Work required — For the listing below, return the line containing "Lemma words_pieces s", the line containing "Proof. unfold hump. apply _. Defined.", and all lines in between, exactly as written and nothing else.

Data for analysis —

Lemma pieces_word w s : solid w -> word_ends w s -> pieces (w ++ s) = w :: pieces s.
Proof.
  intros Hw He. pose proof (solid_plain w Hw) as Hp. destruct Hw as (Hne & Hw). unfold pieces.
  destruct (camel_word w s) as [[-> Hs]| ->]; [by split|done| |].
  - destruct s as [|d s]; [cbn; rewrite app_nil_r, split_at_none by done; by rewrite filter_cons_True by done|].
    specialize (Hs d eq_refl). rewrite camel_step by (intros x _; by apply separator_no_hump).
    rewrite split_at_app by (by apply separator_sep || done). rewrite filter_cons_True by done.
    cbn [split_at]. rewrite (proj1 (separator_sep d) Hs). by rewrite (filter_cons_False _ []) by tauto.
  - rewrite split_at_app by (by vm_compute || done). by rewrite filter_cons_True.
Qed.

Lemma words_pieces s ws : words s ws -> ws = pieces s.
Proof.
  induction 1 as [|c s ws Hc _ IH|w s ws Hw He _ IH]; [done|by rewrite pieces_separator|]. rewrite pieces_word by done. by rewrite IH.
Qed.

#[local] Instance separator_dec c : Decision (separator c).
Proof. unfold separator. apply _. Defined.
#[local] Instance hump_dec c d : Decision (hump c d).
Proof. unfold hump. apply _. Defined.

Lemma solid_single c : ~ separator c -> solid [c].
Proof. intros Hc. split; [done|]. split; [by constructor|]. by intros [|? []] ? ? ? [=]. Qed.

(** Every name has its words. *)
Lemma words_total s : exists ws, words s ws.
Proof.
  induction s as [|c s (ws & IH)]; [by exists []; constructor|].
  destruct (decide (separator c)) as [Hc|Hc]; [by exists ws; constructor|].
  assert (word_ends [c] s -> exists ws, words (c :: s) ws) as Hnew.
  { intros He. exists ([c] :: ws). apply (words_word [c]); [by apply solid_single|done|done]. }
  destruct s as [|d s]; [by apply Hnew|]. destruct (decide (separator d)) as [Hd|Hd]; [by apply Hnew; left|].
  destruct (decide (hump c d)) as [Hh|Hh]; [by apply Hnew; right; exists c|].
  inversion IH as [|? ? ? Hs|w s' ws' Hw He Hs' E]; subst; [done|]. destruct w as [|x w]; [by destruct Hw|]. cbn in E. injection E as -> <-.
  exists ((c :: d :: w) :: ws'). apply (words_word (c :: d :: w)); [|by destruct s'|done].
  destruct Hw as (_ & Hsep & Hhump). split; [done|]. split; [by constructor|].
  intros [|y a] c' d' b E; cbn in E; [by injection E as <- <- _|]. injection E as _ E. by apply (Hhump a c' d' b).
Qed.

Lemma words_iff s ws : words s ws <-> ws = pieces s.
Proof. split; [apply words_pieces|]. intros ->. destruct (words_total s) as [ws Hw]. by rewrite <- (words_pieces _ _ Hw). Qed.

(** *** The patterns find the phrases *)

Lemma elem_of_spans tokens patterns i j :
  (i, j) ∈ _find_pattern_spans tokens patterns <->
  exists pattern l r, pattern ∈ patterns /\ tokens = l ++ pattern_tokens pattern ++ r /\ i = length l /\ j = (i + length (pattern_tokens pattern))%nat.
Proof.
  unfold _find_pattern_spans. rewrite list_elem_of_bind. split.
  - intros (pattern & Hin & Hp). cbv zeta in Hin. apply list_elem_of_bind in Hin as (k & Hk & Hi). case_decide as E; [|by apply elem_of_nil in Hk].
    apply list_elem_of_singleton in Hk as [= -> ->]. exists pattern, (take k tokens), (drop (length (pattern_tokens pattern)) (drop k tokens)).
    split; [done|]. rewrite <- E at 1. rewrite take_drop, take_drop. split; [done|]. split; [|done].
    apply elem_of_seq in Hi. rewrite length_take. lia.
  - intros (pattern & l & r & Hp & -> & -> & ->). exists pattern. split; [|done]. cbv zeta. apply list_elem_of_bind. exists (length l). split.
    + rewrite drop_app_length, take_app_length, decide_True by done. by left.
    + apply elem_of_seq. rewrite !length_app. lia.
Qed.

Lemma matches_any_spec name patterns : _matches_any name patterns = true <->
  exists pattern l r, pattern ∈ patterns /\ _tokenize_key name = l ++ pattern_tokens pattern ++ r.
Proof.
  unfold _matches_any. destruct (_find_pattern_spans _ _) as [|[i j] spans] eqn:E.
  - split; [done|]. intros (pattern & l & r & Hp & Ht).
    assert ((length l, (length l + length (pattern_tokens pattern))%nat) ∈ _find_pattern_spans (_tokenize_key name) patterns) as Hin
      by (apply elem_of_spans; by exists pattern, l, r).
    rewrite E in Hin. by apply elem_of_nil in Hin.
  - split; [|done]. intros _. assert ((i, j) ∈ _find_pattern_spans (_tokenize_key name) patterns) as Hin by (rewrite E; by left).
    apply elem_of_spans in Hin as (pattern & l & r & Hp & Ht & _). by exists pattern, l, r.
Qed.

Lemma tokenize_words name ws : words name ws -> _tokenize_key name = lower <$> ws.
Proof. intros ->%words_iff. done. Qed.

Lemma names_matches name patterns phrases : pattern_tokens <$> patterns = phrases ->
  names name phrases <-> _matches_any name patterns = true.
Proof.
  intros <-. rewrite matches_any_spec. split.
  - intros (ws & phrase & l & r & Hw & (pattern & -> & Hp)%list_elem_of_fmap & E). exists pattern, l, r. split; [done|]. by rewrite (tokenize_words _ _ Hw).
  - intros (pattern & l & r & Hp & E). destruct (words_total name) as [ws Hw]. rewrite (tokenize_words _ _ Hw) in E.
    exists ws, (pattern_tokens pattern), l, r. split; [done|]. split; [by apply list_elem_of_fmap_2|done].
Qed.

Lemma names_source_matches name : names_source name <-> _matches_source_content name = true.
Proof.
  assert (pattern_tokens <$> _SOURCE_CONTENT_KEY_PATTERNS = [[u"diff"]; [u"patch"]; [u"file"; u"content"]]) as Hpat by (vm_compute; done).
  unfold _matches_source_content. rewrite existsb_elem. split.
  - intros (ws & l & Hw & Hcases). rewrite (tokenize_words _ _ Hw).
    assert (forall phrase r, phrase ∈ pattern_tokens <$> _SOURCE_CONTENT_KEY_PATTERNS -> lower <$> ws = l ++ phrase ++ r ->
      (length l, (length l + length phrase)%nat) ∈ _find_pattern_spans (lower <$> ws) _SOURCE_CONTENT_KEY_PATTERNS) as Hspan.
    { intros phrase r (pattern & -> & Hp)%list_elem_of_fmap E. apply elem_of_spans. by exists pattern, l, r. }
    rewrite Hpat in Hspan. destruct Hcases as [(r & E)|[E|E]].
    + eexists. split; [eapply (Hspan [u"file"; u"content"]); [|exact E]; right; right; by left|].
      apply orb_true_iff. left. apply Nat.ltb_lt. cbn. lia.
    + eexists. split; [apply (Hspan [u"diff"] []); [by left|by rewrite app_nil_r]|].
      apply orb_true_iff. right. apply Nat.eqb_eq. rewrite E, length_app. done.
    + eexists. split; [apply (Hspan [u"patch"] []); [right; by left|by rewrite app_nil_r]|].
      apply orb_true_iff. right. apply Nat.eqb_eq. rewrite E, length_app. done.
  - intros ([i j] & (pattern & l & r & Hp & E & -> & ->)%elem_of_spans & Hc). destruct (words_total name) as [ws Hw].
    rewrite (tokenize_words _ _ Hw) in E, Hc. exists ws, l. split; [done|].
    assert (pattern_tokens pattern ∈ pattern_tokens <$> _SOURCE_CONTENT_KEY_PATTERNS) as Hin by (by apply list_elem_of_fmap_2).
    rewrite Hpat, !elem_of_cons, elem_of_nil in Hin. cbn [fst snd] in Hc. rewrite E, !length_app, orb_true_iff, Nat.ltb_lt, Nat.eqb_eq in Hc.
    destruct Hin as [Hin|[Hin|[Hin|[]]]]; rewrite Hin in E, Hc; cbn [length] in Hc.
    + right; left. assert (r = []) as -> by (apply length_zero_iff_nil; lia). by rewrite app_nil_r in E.
    + right; right. assert (r = []) as -> by (apply length_zero_iff_nil; lia). by rewrite app_nil_r in E.
    + left. by exists r.
Qed.

(** *** The expressions find the texts *)

Lemma cat_lit w r m : lang (Cat (lit w) r) m <-> exists b, m = w ++ b /\ lang r b.
Proof.
  rewrite cat_iff. setoid_rewrite lit_lang. split; [intros (a & b & -> & -> & Hb); by exists b|]. intros (b & -> & Hb). by exists w, b.
Qed.

Lemma cat_chr c r m : lang (Cat (chr c) r) m <-> exists b, m = c :: b /\ lang r b.
Proof.
  rewrite cat_iff. split.
  - intros (a & b & -> & Ha & Hb). inversion Ha as [|? x Hx| | | | |]; subst. apply N.eqb_eq in Hx as <-. by exists b.
  - intros (b & -> & Hb). exists [c], b. split; [done|]. split; [|done]. constructor. apply N.eqb_refl.
Qed.

Lemma cat_plus p r m : lang (Cat (plus (Cls p)) r) m <->
  exists a b, m = a ++ b /\ a <> [] /\ Forall (fun c => p c = true) a /\ lang r b.
Proof.
  rewrite cat_iff. split.
  - intros (a & b & -> & [Ha Hp]%plus_cls_lang & Hb). by exists a, b.
  - intros (a & b & -> & Ha & Hp & Hb). exists a, b. by rewrite plus_cls_lang.
Qed.

Lemma frame_lang m : frame_line m <-> lang _EXCEPTION_FRAME_RE m.
Proof.
  unfold frame_line, _EXCEPTION_FRAME_RE. rewrite cat_lit. setoid_rewrite cat_chr. setoid_rewrite cat_plus. setoid_rewrite cat_chr.
  setoid_rewrite cat_lit. setoid_rewrite cat_plus. setoid_rewrite lit_lang.
  assert (forall name, Forall (fun c => negb (c =? 34) = true) name <-> 34 ∉ name) as Hq.
  { intros name. rewrite Forall_forall. split; [intros Hf Hin; specialize (Hf _ Hin); by rewrite N.eqb_refl in Hf|].
    intros Hn c Hc. apply negb_true_iff, N.eqb_neq. by intros ->. }
  setoid_rewrite Hq. split.
  - intros (name & number & -> & ? & ? & ? & ?). do 2 (eexists; split; [reflexivity|]). eexists name, _. split; [reflexivity|].
    split; [done|]. split; [done|]. do 2 (eexists; split; [reflexivity|]). eexists number, _. split; [reflexivity|]. done.
  - intros (? & -> & ? & -> & name & ? & -> & ? & ? & ? & -> & ? & -> & number & ? & -> & ? & ? & ->). by exists name, number.
Qed.

Lemma address_lang a : address a <-> lang _EMAIL_VALUE_RE a.
Proof.
  unfold address, address_part, _EMAIL_VALUE_RE. rewrite cat_plus. setoid_rewrite cat_chr. setoid_rewrite cat_plus. setoid_rewrite cat_chr.
  setoid_rewrite plus_cls_lang.
  assert (forall s, Forall (fun c => email_part c = true) s <-> Forall (fun c => c <> 64 /\ is_space c = false) s) as Hp.
  { intros s. apply Forall_iff. intros c. unfold email_part. by rewrite negb_true_iff, orb_false_iff, N.eqb_neq. }
  setoid_rewrite Hp. split.
  - intros (l & d & t & -> & [? ?] & [? ?] & ? & ?). eexists l, _. split; [reflexivity|]. split; [done|]. split; [done|].
    eexists. split; [reflexivity|]. eexists d, _. split; [reflexivity|]. split; [done|]. split; [done|]. by exists t.
  - intros (l & ? & -> & ? & ? & ? & -> & d & ? & -> & ? & ? & t & -> & ? & ?). by exists l, d, t.
Qed.

(** *** Stripping *)

Lemma lstrip_blank l s : blank l -> lstrip (l ++ s) = lstrip s.
Proof. induction 1 as [|c l Hc _ IH]; [done|]. cbn. by rewrite Hc. Qed.

Lemma lstrip_split s : exists l, s = l ++ lstrip s /\ blank l /\ forall c, head (lstrip s) = Some c -> is_space c = false.
Proof.
  induction s as [|c s (l & E & Hl & Hh)]; [exists []; split_and!; [done|constructor|done]|]. cbn. destruct (is_space c) eqn:Ec.
  - exists (c :: l). split; [by rewrite E at 1|]. split; [by constructor|done].
  - exists []. split; [done|]. split; [constructor|]. by intros ? [= <-].
Qed.

Lemma lstrip_keep s : (forall c, head s = Some c -> is_space c = false) -> lstrip s = s.
Proof. destruct s as [|c s]; [done|]. intros Hc. cbn. by rewrite (Hc c eq_refl). Qed.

Solution for this task —
Lemma words_pieces s ws : words s ws -> ws = pieces s.
Proof.
  induction 1 as [|c s ws Hc _ IH|w s ws Hw He _ IH]; [done|by rewrite pieces_separator|]. rewrite pieces_word by done. by rewrite IH.
Qed.

#[local] Instance separator_dec c : Decision (separator c).
Proof. unfold separator. apply _. Defined.
#[local] Instance hump_dec c d : Decision (hump c d).
Proof. unfold hump. apply _. Defined.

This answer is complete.